01What is the recommender optimizing — clicks, watch time, or something closer to long-term value?
The business goal is translated into an explicit ML objective before any architecture: a pure click model drowns the feed in clickbait, a watch-time model favors long sessions, and most platforms optimize a weighted blend approximating long-term satisfaction — the choice shapes labels, features, and every metric downstream. One platform then serves several surfaces — home feed, similar-items rails, video tab — with shared retrieval, feature, and experiment infrastructure and per-surface ranking policies.
02Where do candidates come from — a single model?
Candidates are merged from several sources: two-tower embedding retrieval, item-to-item similarity, trending, follow/graph edges, and business campaigns — no single source covers every user state.
03We have 100M items and 100 slots on screen. What happens in between?
A multi-stage funnel narrows the catalog: retrieval to a few thousand candidates, a light ranker to a few hundred, a heavy ranker over the survivors, then a blender applies diversity and business rules.
04Will the user see the same item again tomorrow?

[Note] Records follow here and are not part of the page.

Definition call (request : NinePRequest) : CM NinePResponse :=
  tag ← alloc_tag;
  frame ← lift (encode_request tag request);
  response ← on_snd (round_trip frame);
  '(response_tag, response) ← lift (decode_response response);
  guard_err (negb (response_tag =? tag)) (EKind Invalid) ;;
  match response with
  | RLerror ecode => throw (errno_to_error ecode)
  | response => mret response
  end.

(** [let _ = m;] and [let r = m;] where [m] returns a [Result] *)
Definition ignore {A} (m : CM A) : CM unit := attempt m ;; mret tt.

(** [result.and(clunk)] *)
Definition result_and {A B} (r : Result A) (r' : Result B) : Result B :=
  match r with
  | Ok _ => r'
  | Err e => Err e
  | Panic => Panic
  | NoFuel => NoFuel
  end.

(** [match self.call(..)? { expected => Ok(v), _ => Err(Invalid) }] *)
Definition expect {A} (request : NinePRequest) (expected : NinePResponse → option A) : CM A :=
  response ← call request;
  ok_or (expected response) (EKind Invalid).

Definition is_clunk (r : NinePResponse) : option unit :=
  match r with RClunk => Some tt | _ => None end.

Definition clunk_fid (fid : Z) : CM unit := expect (TClunk fid) is_clunk.

Definition walk_fid (name : string) : CM Z :=
  name ← lift (validated_client_path "walk" name);
  fid ← alloc_fid;
  let names := if decide (name = ".") then [] else split_on "/" name in
  response ← call (TWalk root_fid fid names);
  match response with
  | RWalk qids =>
      if decide (length qids = length names) then mret fid
      else ignore (clunk_fid fid) ;; throw (EPath "walk" name NotFound)
  | _ => throw (EKind Invalid)
  end.

Definition is_getattr (r : NinePResponse) : option NinePAttr :=
  match r with RGetAttr attr => Some attr | _ => None end.

Definition getattr_fid (fid : Z) (path : string) : CM Metadata :=
  attr ← expect (TGetAttr fid ATTR_BASIC) is_getattr;
  lift (metadata_from_attr path attr).

(** A call on a walked fid, which is clunked whatever the outcome; the error of the
    call takes precedence. *)
Definition with_fid {A} (fid : Z) (m : CM A) : CM unit :=
  result ← attempt m;
  clunk ← attempt (clunk_fid fid);
  lift (result_and result clunk).

Definition with_fid_value {A} (fid : Z) (m : CM A) : CM A :=
  result ← attempt m;
  clunk ← attempt (clunk_fid fid);
  a ← lift result;
  lift clunk ;;
  mret a.

Definition is_lopen (r : NinePResponse) : option unit :=
  match r with RLopen _ _ => Some tt | _ => None end.

Definition open_existing (name : string) (flags : Z) : CM NinePFile :=
  path ← lift (validated_client_path "open" name);
  fid ← walk_fid path;
  r ← attempt (expect (TLopen fid flags) is_lopen);
  match r with
  | Ok _ => mret (nine_file_new fid path)
  | Err err => ignore (clunk_fid fid) ;; throw err
  | Panic => panic
  | NoFuel => no_fuel
  end.

Definition is_setattr (r : NinePResponse) : option unit :=
  match r with RSetAttr => Some tt | _ => None end.

Definition set_attr (path : string) (attr : SetAttr) : CM unit :=
  fid ← walk_fid path;
  with_fid fid (expect (TSetAttr fid attr) is_setattr).

Definition is_xattrwalk (r : NinePResponse) : option Z :=
  match r with RXattrWalk size => Some size | _ => None end.

Definition xattrwalk_fid (path attr : string) : CM (Z * Z) :=
  fid ← walk_fid path;
  newfid ← alloc_fid;
  result ← attempt (expect (TXattrWalk fid newfid attr) is_xattrwalk);
  clunk ← attempt (clunk_fid fid);
  match result, clunk with
  | Ok size, Ok _ => mret (newfid, size)
  | Err err, _ => ignore (clunk_fid newfid) ;; throw err
  | Ok _, Err err => ignore (clunk_fid newfid) ;; throw err
  | NoFuel, _ | _, NoFuel => no_fuel
  | _, _ => panic
  end.

Definition is_read (r : NinePResponse) : option (list byte) :=
  match r with RRead data => Some data | _ => None end.

Definition client_msize : CM Z := gets (λ '(cl, _), cl_msize cl).

(** The loop of [read_all_fid]: each turn reads at least one byte of the [size]. *)
Fixpoint read_all_loop (fuel : nat) (fid size count offset : Z) (data : list byte)
    : CM (list byte) :=
  if offset <? size then
    match fuel with
    | O => no_fuel
    | S fuel' =>
        let remaining := size - offset in
        chunk ← expect (TRead fid offset (Z.min count (Z.min remaining U32_MAX))) is_read;
        guard_err (bool_decide (chunk = [])) (EKind UnexpectedEof) ;;
        guard_err (U64_MAX <? offset + blen chunk) (EKind Invalid) ;;
        read_all_loop fuel' fid size count (offset + blen chunk) (data ++ chunk)
    end
  else mret data.

Definition read_all_fid (fid size : Z) : CM (list byte) :=
  msize ← client_msize;
  let count := Z.max (Z.max (msize - 11) 0) 1 in
  read_all_loop (Z.to_nat size) fid size count 0 [].

(** [data.chunks(n)] *)
Fixpoint chunks_fuel (fuel n : nat) (data : list byte) : list (list byte) :=
  match fuel, data with
  | S fuel', _ :: _ => take n data :: chunks_fuel fuel' n (drop n data)
  | _, _ => []
  end.

Definition chunks (n : nat) (data : list byte) : list (list byte) :=
  chunks_fuel (length data) n data.

Definition is_write_count (r : NinePResponse) : option Z :=
  match r with RWrite count => Some count | _ => None end.

Fixpoint write_all_loop (fid offset : Z) (cs : list (list byte)) : CM unit :=
  match cs with
  | [] => mret tt
  | chunk :: cs' =>
      count ← expect (TWrite fid offset chunk) is_write_count;
      guard_err (negb (count =? blen chunk)) (EKind UnexpectedEof) ;;
      guard_err (U64_MAX <? offset + blen chunk) (EKind Invalid) ;;
      write_all_loop fid (offset + blen chunk) cs'
  end.

Definition write_all_fid (fid : Z) (data : list byte) : CM unit :=
  msize ← client_msize;
  let count := Z.max (Z.max (msize - 23) 0) 1 in
  write_all_loop fid 0 (chunks (Z.to_nat count) data).

(** ** [NinePFile] *)

Abbreviation FM A := (M (NinePFile * (Client * T)) A).

Definition on_client {A} (m : CM A) : FM A := on_snd m.

Definition ensure_open : FM unit := λ '(f, c),
  if nf_closed f then (Err (EKind Closed), (f, c)) else (Ok tt, (f, c)).

Definition get_file : FM NinePFile := gets fst.
Definition put_file (f : NinePFile) : FM unit := λ '(_, c), (Ok tt, (f, c)).

(** [buf.len().try_into()] to a [u32] *)
Definition u32_len (len : Z) : Result Z :=
  if len <=? U32_MAX then Ok len else Err (EKind Invalid).

(** [buf[..n].copy_from_slice(&data)] panics when the server sent more than asked. *)
Definition fill_buf (len : Z) (data : list byte) : Result unit :=
  if blen data <=? len then Ok tt else Panic.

Exposure is remembered: impressions are logged per user, and recently shown items are filtered or demoted at retrieval time so the feed does not repeat itself.
05What does a day-one user see — and when does a day-one item first appear?
Cold start works on both sides: new users get popularity priors shaped by onboarding interests; new items enter through content embeddings plus a reserved exploration slice of traffic.
06A new model wins offline. Do we just ship it?
Every ranking change ships through an experiment: offline metrics as the gate, then an A/B against guardrail metrics, with a long-term holdback group to catch slow damage.